= Brief =
Would you please transcribe, exactly as written, the lines of the entries below starting at the one that holds "#[export] Instance Outcome_eq" and ending at the one that holds "Record Effects := mkEffects", both included?

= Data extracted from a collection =
════════════════════

(* ===== verification/ThreadPoolCorrect.v ===== *)
(** * Properties of the work-stealing thread pool

    Every invariant is a sum over the queues, the workers and the submissions, so
    that a step changes it by the difference between two program counters. *)

From S2P Require Import Prelude ThreadPool.
Local Open Scope list_scope.
Local Open Scope Z_scope.

(** ** Weighted sums *)

Definition wsum {A} (f : A → Z) (l : list A) : Z := foldr (λ a z, f a + z) 0 l.

Section Sums.
Context {A : Type}.
Implicit Types (f g : A → Z) (l : list A).

Lemma wsum_app f l l' : wsum f (l ++ l') = wsum f l + wsum f l'.
Proof. induction l as [|a l IH]; simpl; [lia|]. rewrite IH. lia. Qed.

Lemma wsum_insert f l i x y : l !! i = Some x → wsum f (<[i := y]> l) = wsum f l - f x + f y.
Proof.
  revert i. induction l as [|a l IH]; intros [|i] Hi; simplify_eq/=; [lia|]. rewrite (IH i Hi). lia.
Qed.

Lemma wsum_zero f l : (∀ a, a ∈ l → f a = 0) → wsum f l = 0.
Proof. induction l as [|a l IH]; intros Hf; simpl; [done|]. rewrite Hf, IH by set_solver. done. Qed.

Lemma wsum_nonneg f l : (∀ a, 0 ≤ f a) → 0 ≤ wsum f l.
Proof. intros Hf. induction l as [|a l IH]; simpl; [lia|]. specialize (Hf a). lia. Qed.
Lemma holders_step w m w' : wait_step w m = Some w' → holders_ok w → holders_ok w'.
Proof.
  intros Hs H. destruct m as [m|i| |k|k]; simpl in Hs.
  - destruct H as [H1 H2 H3]. unfold pool_part in Hs. destruct (owes w m); [done|].
    destruct (step cfg (wp_pool w) m) as [s'|] eqn:Hm; simpl in Hs; [|done].
    destruct (blocked w s') eqn:Hb; [done|]. injection Hs as <-. split; simpl; try done.
    intros Hh. specialize (H2 Hh). unfold blocked in Hb. rewrite (bool_decide_eq_true_2 _ H2), (bool_decide_eq_true_2 _ Hh) in Hb.
    rewrite andb_true_r in Hb. simpl in Hb. apply bool_decide_eq_false in Hb. by apply eq_None_not_Some.
  - destruct H as [H1 H2 H3]. unfold notify_step in Hs. case_bool_decide; [|done]. injection Hs as <-.
    split; simpl; try done; [|by rewrite length_fmap].
    intros k pc. rewrite list_lookup_fmap. intros (pc0 & Hk & ->)%fmap_Some. rewrite <-(H1 k pc0 Hk). by destruct pc0.
  - destruct H as [H1 H2 H3]. injection Hs as <-. split; simpl; try done.
    + intros k pc [Hk|[Hle Hk]]%lookup_app_Some; [by apply H1|]. apply list_lookup_singleton_Some in Hk as [_ <-].
      split; [done|]. intros Hh%H3. lia.
    + intros k Hh%H3. rewrite length_app. lia.
  - destruct (wp_waiters w !! k) as [pc|] eqn:Hk; [|done]. by eapply holders_waiter.
  - destruct (wp_waiters w !! k) as [[]|] eqn:Hk; try done. injection Hs as <-. by eapply holders_sleep.
Qed.

(** Waiters and the pool's own threads exclude one another. *)
Lemma waiters_exclusive w :
  rtc waiting_step newWaiting w →
  (is_Some (wp_holder w) → sy_mutex (wp_pool w) = None) ∧
  ∀ k k' pc pc', wp_waiters w !! k = Some pc → wp_waiters w !! k' = Some pc' →
    waiter_holds pc = true → waiter_holds pc' = true → k = k'.
Proof.
  intros Hr. assert (holders_ok w) as [H1 H2 _].
  { assert (∀ w1 w2, rtc waiting_step w1 w2 → holders_ok w1 → holders_ok w2) as Hall; [|by eapply Hall, holders_new].
    induction 1 as [|w1 w2 w3 [m Hm] _ IH]; [done|]. intros H. by eapply IH, holders_step. }
  split; [done|]. intros k k' pc pc' Hk Hk' Hh%(H1 _ _ Hk) Hh'%(H1 _ _ Hk'). congruence.
Qed.
End Wait.

Arguments WaitSys T : clear implicits.
Arguments WaitMove T : clear implicits.

(** ** Futures and exceptions *)

(** What is thrown: a [std::exception] with its text, or something else. *)
Inductive Thrown := StdException (what : string) | OtherException.

Inductive Outcome (R : Type) := Returned (r : R) | Threw (e : Thrown).
Arguments Returned {R} _.
Arguments Threw {R} _.

(** What a future holds; a task that is destroyed before it ran breaks its promise. *)
Inductive FutureState (R : Type) := NotReady | Ready (o : Outcome R) | BrokenPromise.
Arguments NotReady {R}.
Arguments Ready {R} _.
Arguments BrokenPromise {R}.

(** src/src/work_stealing_thread_pool.hpp:324-324 Task *)
Inductive Task (R : Type) :=
  | Packaged (future : nat) (body : Outcome R)    (* submit and trySubmit *)
  | Posted (body : Outcome unit).                 (* post *)
Arguments Packaged {R} _ _.
Arguments Posted {R} _.

#[export] Instance Thrown_eq : EqDecision Thrown.
Proof. solve_decision. Defined.
#[export] Instance Outcome_eq {R} `{!EqDecision R} : EqDecision (Outcome R).
Proof. solve_decision. Defined.
#[export] Instance FutureState_eq {R} `{!EqDecision R} : EqDecision (FutureState R).
Proof. solve_decision. Defined.
#[export] Instance Task_eq {R} `{!EqDecision R} : EqDecision (Task R).
Proof. solve_decision. Defined.

Section Tasks.
Context {R : Type}.

(** src/src/work_stealing_thread_pool.hpp:118-119 WorkStealingExceptionHandler: whether a call throws *)
Definition Handler : Type := Thrown → string → bool.

(** What running tasks has done: the futures that have a result, the calls of the
    handler, and whether an exception left a worker, which ends the program. *)
Record Effects := mkEffects {
  ef_ready : gmap nat (Outcome R);
  ef_handled : list (Thrown * string);
  ef_terminated : bool;
}.

Definition noEffects : Effects := mkEffects ∅ [] false.

(** src/src/work_stealing_thread_pool.hpp:448-464 WorkStealingThreadPool::handleException *)
Definition handleException (handler : option Handler) (e : Thrown) (ef : Effects) : Effects :=
  match handler with
  | None => ef
  | Some h =>
      let message := match e with StdException what => what | OtherException => "Unknown exception"%string end in
      mkEffects (ef_ready ef) (ef_handled ef ++ [(e, message)]) (ef_terminated ef || h e message)
  end.
(* ===== verification/EngineGather.v ===== *)
(** * What the engine's gather sees of its queues

    The engine hands [gatherAligned] three callbacks that peek, pop and drop at the
    queues of the executing node.  They satisfy the laws [FrameAlignment.v] asks of
    ports, for any queue that satisfies [PortQueueLaws]: so what is proved there of
    the loop holds in the engine, and the gather always ends. *)

From S2P Require Import Prelude Errors Packets Graphs CompiledGraphs MpmcQueue NodeQueue FrameAlignment.
From S2P Require Import SyncCoordinator JoinAwareSync ExecutionTypes Schedulers EngineCore.
Local Open Scope list_scope.
Local Open Scope nat_scope.

Section Gather.
Context `{CppTypes} {Q Sy : Type} `{!PortQueue Q, !PortQueueLaws Q, !SyncStrategy Sy}.
Context (cfg : EngineConfig).
Notation Engine := (Engine Q Sy).
Notation NodeState := (NodeState Q).
Notation Gather := (Gather (Q := Q) (Sy := Sy)).
Implicit Types (s : Engine) (nd : NodeState) (g : Gather).

(** The packets waiting at node [i], by port. *)
Definition items s (i : nat) : list (list PortDataPtr) :=
  match stateByIndex s i with Some nd => pq_items <$> nd_queues nd | None => [] end.

Lemma items_upd_queue s i k q : items (upd_queue s i k q) i = <[k := pq_items q]> (items s i).
Proof.
  unfold items, stateByIndex, upd_queue, upd_node. simpl. rewrite list_lookup_alter, decide_True by done.
  destruct (e_nodes s !! i) as [nd|]; simpl; [apply list_fmap_insert|done].
Qed.

Lemma items_lookup s i k :
  items s i !! k = pq_items <$> (stateByIndex s i ≫= (λ nd, nd_queues nd !! k)).
Proof. unfold items. destruct (stateByIndex s i) as [nd|]; simpl; [apply list_lookup_fmap|done]. Qed.

Lemma queue_pop_items s i k s' r :
  queue_pop s i k = (s', r) → items s' i = alter tail k (items s i) ∧ r = (items s i !! k) ≫= head.
Proof.
  unfold queue_pop. rewrite items_lookup.
  destruct (stateByIndex s i ≫= (λ nd, nd_queues nd !! k)) as [q|] eqn:Hq; simpl.
  - destruct (pq_tryPop q) as [q' r'] eqn:Hp. intros [= <- <-]. destruct (pq_pop_spec _ _ _ Hp) as (_ & -> & Hi).
    split; [|done]. rewrite items_upd_queue, Hi. apply list_eq. intros j.
    assert (items s i !! k = Some (pq_items q)) as Hk by (by rewrite items_lookup, Hq).
    rewrite list_lookup_alter. case_decide as Hj.
    + subst j. rewrite list_lookup_insert_eq by (by eapply lookup_lt_Some). by rewrite Hk.
    + by rewrite list_lookup_insert_ne.
  - intros [= <- <-]. split; [|done]. apply list_eq. intros j. rewrite list_lookup_alter. case_decide; [|done].
    subst j. by rewrite items_lookup, Hq.
Qed.

Lemma alter_tail_insert (l : list (list PortDataPtr)) k x q : l !! k = Some (x :: q) → alter tail k l = <[k := q]> l.
Proof.
  intros Hk. apply list_eq. intros j. rewrite list_lookup_alter. case_decide as Hj.
  - subst j. rewrite Hk, list_lookup_insert_eq by (by eapply lookup_lt_Some). done.
  - by rewrite list_lookup_insert_ne.
Qed.

Lemma peek_loop_items fuel s i k s' r :
  length (items s i !!! k) < fuel → peek_loop fuel s i k = (s', r) →
  ∃ q', q' `suffix_of` (items s i !!! k) ∧ items s' i = <[k := q']> (items s i) ∧ r = head q'.
Proof.
  revert s. induction fuel as [|fuel IH]; intros s Hf; [lia|]. cbn [peek_loop].
  destruct (stateByIndex s i) as [nd|] eqn:Hi.
  2:{ intros [= <- <-]. exists []. split_and!; [apply suffix_nil| |done]. unfold items. by rewrite Hi. }
  pose proof (items_lookup s i k) as Hk. rewrite Hi in Hk. simpl in Hk.
  destruct (nd_queues nd !! k) as [q|] eqn:Hq; simpl in Hk |- *.
  2:{ intros [= <- <-]. exists []. split_and!; [apply suffix_nil| |done].
      rewrite list_insert_ge; [done|]. by apply lookup_ge_None. }
  rewrite (list_lookup_total_correct _ _ _ Hk) in Hf |- *.
  rewrite pq_peek_spec. destruct (pq_items q) as [|h rest] eqn:Hits; simpl.
  { intros [= <- <-]. exists []. split_and!; [done| |done]. by rewrite list_insert_id. }
  case_match.
  - destruct (queue_pop s i k) as [s1 r1] eqn:Hp. apply queue_pop_items in Hp as [Hp _]. simpl.
    set (s2 := recordSyncDrop s1 _ _ _). intros Hl.
    assert (items s2 i = <[k := rest]> (items s i)) as H2.
    { change (items s1 i = <[k := rest]> (items s i)). rewrite Hp. by eapply alter_tail_insert. }
    assert (items s2 i !!! k = rest) as H2k.
    { rewrite H2. apply list_lookup_total_insert_eq. by eapply lookup_lt_Some. }
    destruct (IH s2) as (q' & Hs & Hi' & ->); [rewrite H2k; simpl in Hf; lia|exact Hl|].
    exists q'. split_and!; [|by rewrite Hi', H2, list_insert_insert_eq|done]. rewrite H2k in Hs. by apply suffix_cons_r.
  - intros [= <- <-]. exists (h :: rest). split_and!; [done| |done]. by rewrite list_insert_id.
Qed.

════════════════════

= Output of the exercise =
#[export] Instance Outcome_eq {R} `{!EqDecision R} : EqDecision (Outcome R).
Proof. solve_decision. Defined.
#[export] Instance FutureState_eq {R} `{!EqDecision R} : EqDecision (FutureState R).
Proof. solve_decision. Defined.
#[export] Instance Task_eq {R} `{!EqDecision R} : EqDecision (Task R).
Proof. solve_decision. Defined.

Section Tasks.
Context {R : Type}.

(** src/src/work_stealing_thread_pool.hpp:118-119 WorkStealingExceptionHandler: whether a call throws *)
Definition Handler : Type := Thrown → string → bool.

(** What running tasks has done: the futures that have a result, the calls of the
    handler, and whether an exception left a worker, which ends the program. *)
Record Effects := mkEffects {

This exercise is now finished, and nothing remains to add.